- [Task goal] The records follow. Print, word for word, the first line through the "measurement and drawing" line.

- [Dataset records]

== == ==

(** * Image fonts: measurement, layout and the recolouring cache

    A shallow embedding of the [ImageFont] class of
    [@basementuniverse/image-font], with the properties of its
    measurement and drawing methods.  The class exists in two
    revisions: src/index.ts, and the revision printed in src/README.md,
    which adds the colour options and the colour cache to [drawText]
    and is otherwise the same text.  The class below is the revision
    with the cache; [IndexTs] holds [drawText] as src/index.ts has it,
    and the two are shown to agree whenever no colour is asked for.

    Modelling conventions.
    - A JavaScript [number] that the caller supplies (a width, a height,
      a scale, a kerning value, an anchor coordinate) is an exact
      rational [Q]: rounding, overflow and the sign of zero are outside
      the model.  The one non-finite value the class manufactures by
      itself from finite inputs, [Math.max()] of no arguments, is kept:
      computed quantities live in [number], the rationals extended with
      the two infinities and NaN.
    - A JavaScript string is its sequence of UTF-16 code units.
      [text.split('')] and [text[i]] work on code units, [for ... of]
      works on code points (a surrogate pair is one iteration).
    - A plain object used as a record ([Record<string, T>]) is a [gmap]
      keyed by strings; the insertion-ordered [Map] of the colour cache
      is an association list.
    - An optional property is an [option]; a property set to
      [undefined] is not told apart from a property that is absent
      (every read of one in the class goes through [??], [?.], a
      comparison with [undefined] or a truthiness test).
    - A method of the class is a computation in a state monad over
      [World]: the instance ([this]) and the log of calls made on the
      outside world (the canvas context and the recolouring routine). *)

From Stdlib Require Import QArith ZArith NArith List Lia Lqa String Ascii.
From Stdlib Require Import DecimalNat Qround.
From stdpp Require Import gmap list.
Import ListNotations.
Open Scope Q_scope.

(* ------------------------------------------------------------------ *)
(** ** Numbers *)

Inductive number : Type :=
  | Fin (q : Q)
  | PosInfinity
  | NegInfinity
  | NaN.

(** Sameness of two numbers as values: rationals up to [Qeq]. *)
Definition num_eq (a b : number) : Prop :=
  match a, b with
  | Fin p, Fin q => p == q
  | PosInfinity, PosInfinity => True
  | NegInfinity, NegInfinity => True
  | NaN, NaN => True
  | _, _ => False
  end.

Infix "=n=" := num_eq (at level 70, no associativity).

Definition num_opp (a : number) : number :=
  match a with
  | Fin p => Fin (- p)
  | PosInfinity => NegInfinity
  | NegInfinity => PosInfinity
  | NaN => NaN
  end.

(** [a + b] *)
Definition num_add (a b : number) : number :=
  match a, b with
  | NaN, _ | _, NaN => NaN
  | Fin p, Fin q => Fin (p + q)
  | PosInfinity, NegInfinity | NegInfinity, PosInfinity => NaN
  | PosInfinity, _ | _, PosInfinity => PosInfinity
  | NegInfinity, _ | _, NegInfinity => NegInfinity
  end.

(** [a - b] *)
Definition num_sub (a b : number) : number := num_add a (num_opp b).

(** [a / b]; a zero divisor counts as positive zero. *)
Definition num_div (a b : number) : number :=
  match a, b with
  | NaN, _ | _, NaN => NaN
  | Fin p, Fin q =>
      match q ?= 0 with
      | Eq => match p ?= 0 with
              | Eq => NaN
              | Lt => NegInfinity
              | Gt => PosInfinity
              end
      | _ => Fin (p / q)
      end
  | Fin _, _ => Fin 0
  | PosInfinity, Fin q =>
      match q ?= 0 with Lt => NegInfinity | _ => PosInfinity end
  | NegInfinity, Fin q =>
      match q ?= 0 with Lt => PosInfinity | _ => NegInfinity end
  | _, _ => NaN
  end.

(** The larger of two numbers, NaN if either is. *)
Definition num_max (a b : number) : number :=
  match a, b with
  | NaN, _ | _, NaN => NaN
  | PosInfinity, _ | _, PosInfinity => PosInfinity
  | NegInfinity, c | c, NegInfinity => c
  | Fin p, Fin q => if Qle_bool p q then Fin q else Fin p
  end.

(** [Math.max(...values)]: minus infinity when there is no argument. *)
Definition Math_max (values : list number) : number :=
  fold_left num_max values NegInfinity.

(** The sum of a list of rationals, used to state results. *)
Definition Qsum (l : list Q) : Q := fold_right Qplus 0 l.

(* ------------------------------------------------------------------ *)
(** ** Strings *)

(** A string is its UTF-16 code units. *)
Definition jsstring : Type := list N.

(** The code units of an ASCII literal. *)
Definition lit (s : string) : jsstring :=
  map N_of_ascii (list_ascii_of_string s).

Definition is_high_surrogate (u : N) : bool :=
  ((55296 <=? u) && (u <=? 56319))%N.

Definition is_low_surrogate (u : N) : bool :=
  ((56320 <=? u) && (u <=? 57343))%N.

(** [text.split('')]: one string per code unit. *)
Definition split_units (text : jsstring) : list jsstring :=
  map (fun u => [u]) text.

(** The items of [for (const character of text)]: one string per code
    point, a high surrogate followed by a low one being a single item. *)
Fixpoint code_points (text : jsstring) : list jsstring :=
  match text with
  | [] => []
  | u :: rest =>
      match rest with
      | v :: rest' =>
          if is_high_surrogate u && is_low_surrogate v
          then [u; v] :: code_points rest'
          else [u] :: code_points rest
      | [] => [[u]]
      end
  end.

(** [text[i]]: the one-unit string at index [i], or [undefined]. *)
Definition char_at (text : jsstring) (i : Z) : option jsstring :=
  if (i <? 0)%Z then None
  else option_map (fun u => [u]) (nth_error text (Z.to_nat i)).

(** A value used as a property key: [undefined] reads the property
    named "undefined". *)
Definition ToPropertyKey (v : option jsstring) : jsstring :=
  match v with
  | Some s => s
  | None => lit "undefined"
  end.

(** [array.slice(start, end)] with its treatment of negative and
    out-of-range indices. *)
Definition relative_index (len k : Z) : Z :=
  if (k <? 0)%Z then Z.max (len + k) 0 else Z.min k len.

Definition Array_slice {A : Type} (l : list A) (start end_ : Z) : list A :=
  let len := Z.of_nat (List.length l) in
  let s := relative_index len start in
  let e := relative_index len end_ in
  firstn (Z.to_nat (e - s)) (skipn (Z.to_nat s) l).

(* ------------------------------------------------------------------ *)
(** ** Optional values *)

(** [a ?? b] *)
Definition nullish {A : Type} (a : option A) (b : A) : A :=
  match a with
  | Some v => v
  | None => b
  end.

(** [a?.f] for an optional field [f] *)
Definition chain {A B : Type} (a : option A) (f : A -> option B) : option B :=
  match a with
  | Some v => f v
  | None => None
  end.

(** [a?.f] for a field [f] that every [A] has *)
Definition chain1 {A B : Type} (a : option A) (f : A -> B) : option B :=
  option_map f a.

Declare Scope js_scope.
Delimit Scope js_scope with js.
Notation "a ?? b" := (nullish a b)
  (at level 45, right associativity) : js_scope.
Notation "a ?. f" := (chain a f)
  (at level 40, left associativity) : js_scope.
Notation "a ?.. f" := (chain1 a f)
  (at level 40, left associativity) : js_scope.
Open Scope js_scope.

(* ------------------------------------------------------------------ *)
(** ** Vectors

    The [vec2] of [@basementuniverse/vec]: a pair of coordinates, the
    zero vector [vec2()], and the componentwise sum [vec2.add]. *)

Record vec2 (A : Type) : Type := Vec2 { vec_x : A; vec_y : A }.
Arguments Vec2 {A} _ _.
Arguments vec_x {A} _.
Arguments vec_y {A} _.

Definition vec2_zero : vec2 Q := Vec2 0 0.

Definition vec2_add (a b : vec2 Q) : vec2 Q :=
  Vec2 (vec_x a + vec_x b) (vec_y a + vec_y b).

(* ------------------------------------------------------------------ *)
(** ** Types of the font *)

Record ImageFontCharacterConfig : Type := {
  char_offset : option (vec2 Q);
  char_width : option Q;
  char_height : option Q;
}.

Record ImageFontConfig : Type := {
  cfg_offset : option (vec2 Q);
  cfg_scale : option Q;
  defaultCharacterConfig : option ImageFontCharacterConfig;
  characters : gmap jsstring ImageFontCharacterConfig;
}.

Inductive ColoringMode : Type := multiply | overlay | hue | custom.

Module Align.
Inductive t : Type := left | center | right.
End Align.

Module BaseLine.
Inductive t : Type := top | middle | bottom.
End BaseLine.

(** A caller-supplied colouring routine, known by its identity only. *)
Inductive ColoringFunction : Type := UserFunction (id : N).

Record ImageFontRenderingOptions : Type := {
  opt_scale : option Q;
  monospace : option bool;
  kerning : option Q;
  align : option Align.t;
  baseLine : option BaseLine.t;
  color : option jsstring;
  coloringMode : option ColoringMode;
  coloringFunction : option ColoringFunction;
}.

(** The literal [{ scale: s }]. *)
Definition only_scale (s : option Q) : ImageFontRenderingOptions :=
  {| opt_scale := s; monospace := None; kerning := None;
     align := None; baseLine := None; color := None;
     coloringMode := None; coloringFunction := None |}.

(** What a canvas shows: a tile of the atlas, or a tile recoloured. *)
Inductive Pixels : Type :=
  | AtlasTile (id : N)
  | Recolored (source : Pixels) (color : jsstring) (mode : ColoringMode)
              (fn : option ColoringFunction).

(** A glyph tile: an [HTMLCanvasElement] with its intrinsic size. *)
Record HTMLCanvasElement : Type := {
  tex_width : Q;
  tex_height : Q;
  tex_pixels : Pixels;
}.

(* ------------------------------------------------------------------ *)
(** ** The insertion-ordered [Map]

    Entries are kept oldest first; keys are unique in every map built
    from the empty one with [Map_set] and [Map_delete]. *)

Definition JSMap (V : Type) : Type := list (jsstring * V).

Definition Map_empty {V : Type} : JSMap V := [].

Fixpoint Map_get {V : Type} (m : JSMap V) (k : jsstring) : option V :=
  match m with
  | [] => None
  | (k', v) :: rest => if decide (k' = k) then Some v else Map_get rest k
  end.

Definition Map_has {V : Type} (m : JSMap V) (k : jsstring) : bool :=
  match Map_get m k with
  | Some _ => true
  | None => false
  end.

Definition Map_size {V : Type} (m : JSMap V) : nat := List.length m.

(** [m.keys().next().value] *)
Definition Map_first_key {V : Type} (m : JSMap V) : option jsstring :=
  match m with
  | [] => None
  | (k, _) :: _ => Some k
  end.

Fixpoint Map_delete {V : Type} (m : JSMap V) (k : jsstring) : JSMap V :=
  match m with
  | [] => []
  | (k', v) :: rest =>
      if decide (k' = k) then rest else (k', v) :: Map_delete rest k
  end.

(** [m.set(k, v)]: an existing key keeps its place, a new one goes last. *)
Fixpoint Map_set {V : Type} (m : JSMap V) (k : jsstring) (v : V) : JSMap V :=
  match m with
  | [] => [(k, v)]
  | (k', v') :: rest =>
      if decide (k' = k) then (k, v) :: rest else (k', v') :: Map_set rest k v
  end.

Definition Map_keys {V : Type} (m : JSMap V) : list jsstring := map fst m.

(* ------------------------------------------------------------------ *)
(** ** The instance and the world around it *)

Record ImageFont : Type := {
  textures : gmap jsstring HTMLCanvasElement;
  config : ImageFontConfig;
  colorCache : JSMap HTMLCanvasElement;
}.

(** A call that leaves the instance: [context.drawImage(image, dx, dy,
    dw, dh)] on the canvas handed to [drawText], or one run of the
    recolouring routine. *)
Inductive Call : Type :=
  | DrawImage (image : HTMLCanvasElement) (dx dy : number) (dw dh : Q)
  | CreateColoredTexture (texture : HTMLCanvasElement) (color : jsstring)
                         (mode : ColoringMode)
                         (fn : option ColoringFunction).

Record World : Type := {
  this : ImageFont;
  calls : list Call;
}.

(** *** The method monad *)

Definition M (A : Type) : Type := World -> A * World.

Definition ret {A : Type} (a : A) : M A := fun w => (a, w).

Definition bind {A B : Type} (m : M A) (k : A -> M B) : M B :=
  fun w => let (a, w') := m w in k a w'.

Notation "x <- m ;; k" := (bind m (fun x => k))
  (at level 100, m at next level, right associativity) : js_scope.
Notation "m ;;; k" := (bind m (fun _ => k))
  (at level 100, right associativity) : js_scope.

Definition eval {A : Type} (m : M A) (w : World) : A := fst (m w).
Definition exec {A : Type} (m : M A) (w : World) : World := snd (m w).

(** Reads of the private fields. *)
Definition this_config : M ImageFontConfig := fun w => (config (this w), w).
Definition this_textures : M (gmap jsstring HTMLCanvasElement) :=
  fun w => (textures (this w), w).
Definition this_colorCache : M (JSMap HTMLCanvasElement) :=
  fun w => (colorCache (this w), w).

(** Update of the colour cache, the only field a method assigns to. *)
Definition update_colorCache
    (f : JSMap HTMLCanvasElement -> JSMap HTMLCanvasElement) : M unit :=
  fun w =>
    (tt, {| this := {| textures := textures (this w);
                       config := config (this w);
                       colorCache := f (colorCache (this w)) |};
            calls := calls w |}).

(** A call on the outside world is appended to the log. *)
Definition emit (c : Call) : M unit :=
  fun w => (tt, {| this := this w; calls := calls w ++ [c] |}).

(** [array.reduce(f, init)] and [array.map(f)] with a callback that is a
    method call, and the [for ... of] loop with one mutable local. *)
Fixpoint reduceM {A B : Type} (f : B -> A -> M B) (l : list A) (init : B)
  : M B :=
  match l with
  | [] => ret init
  | a :: rest => acc <- f init a ;; reduceM f rest acc
  end.

Fixpoint mapM {A B : Type} (f : A -> M B) (l : list A) : M (list B) :=
  match l with
  | [] => ret []
  | a :: rest => b <- f a ;; bs <- mapM f rest ;; ret (b :: bs)
  end.

(* ------------------------------------------------------------------ *)
(** ** The class [ImageFont] *)

(** Truthiness of an optional boolean and of an optional string. *)
Definition truthy_bool (b : option bool) : bool :=
  match b with
  | Some true => true
  | _ => false
  end.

== == ==

- [Task result]
(** * Image fonts: measurement, layout and the recolouring cache

    A shallow embedding of the [ImageFont] class of
    [@basementuniverse/image-font], with the properties of its
    measurement and drawing methods.  The class exists in two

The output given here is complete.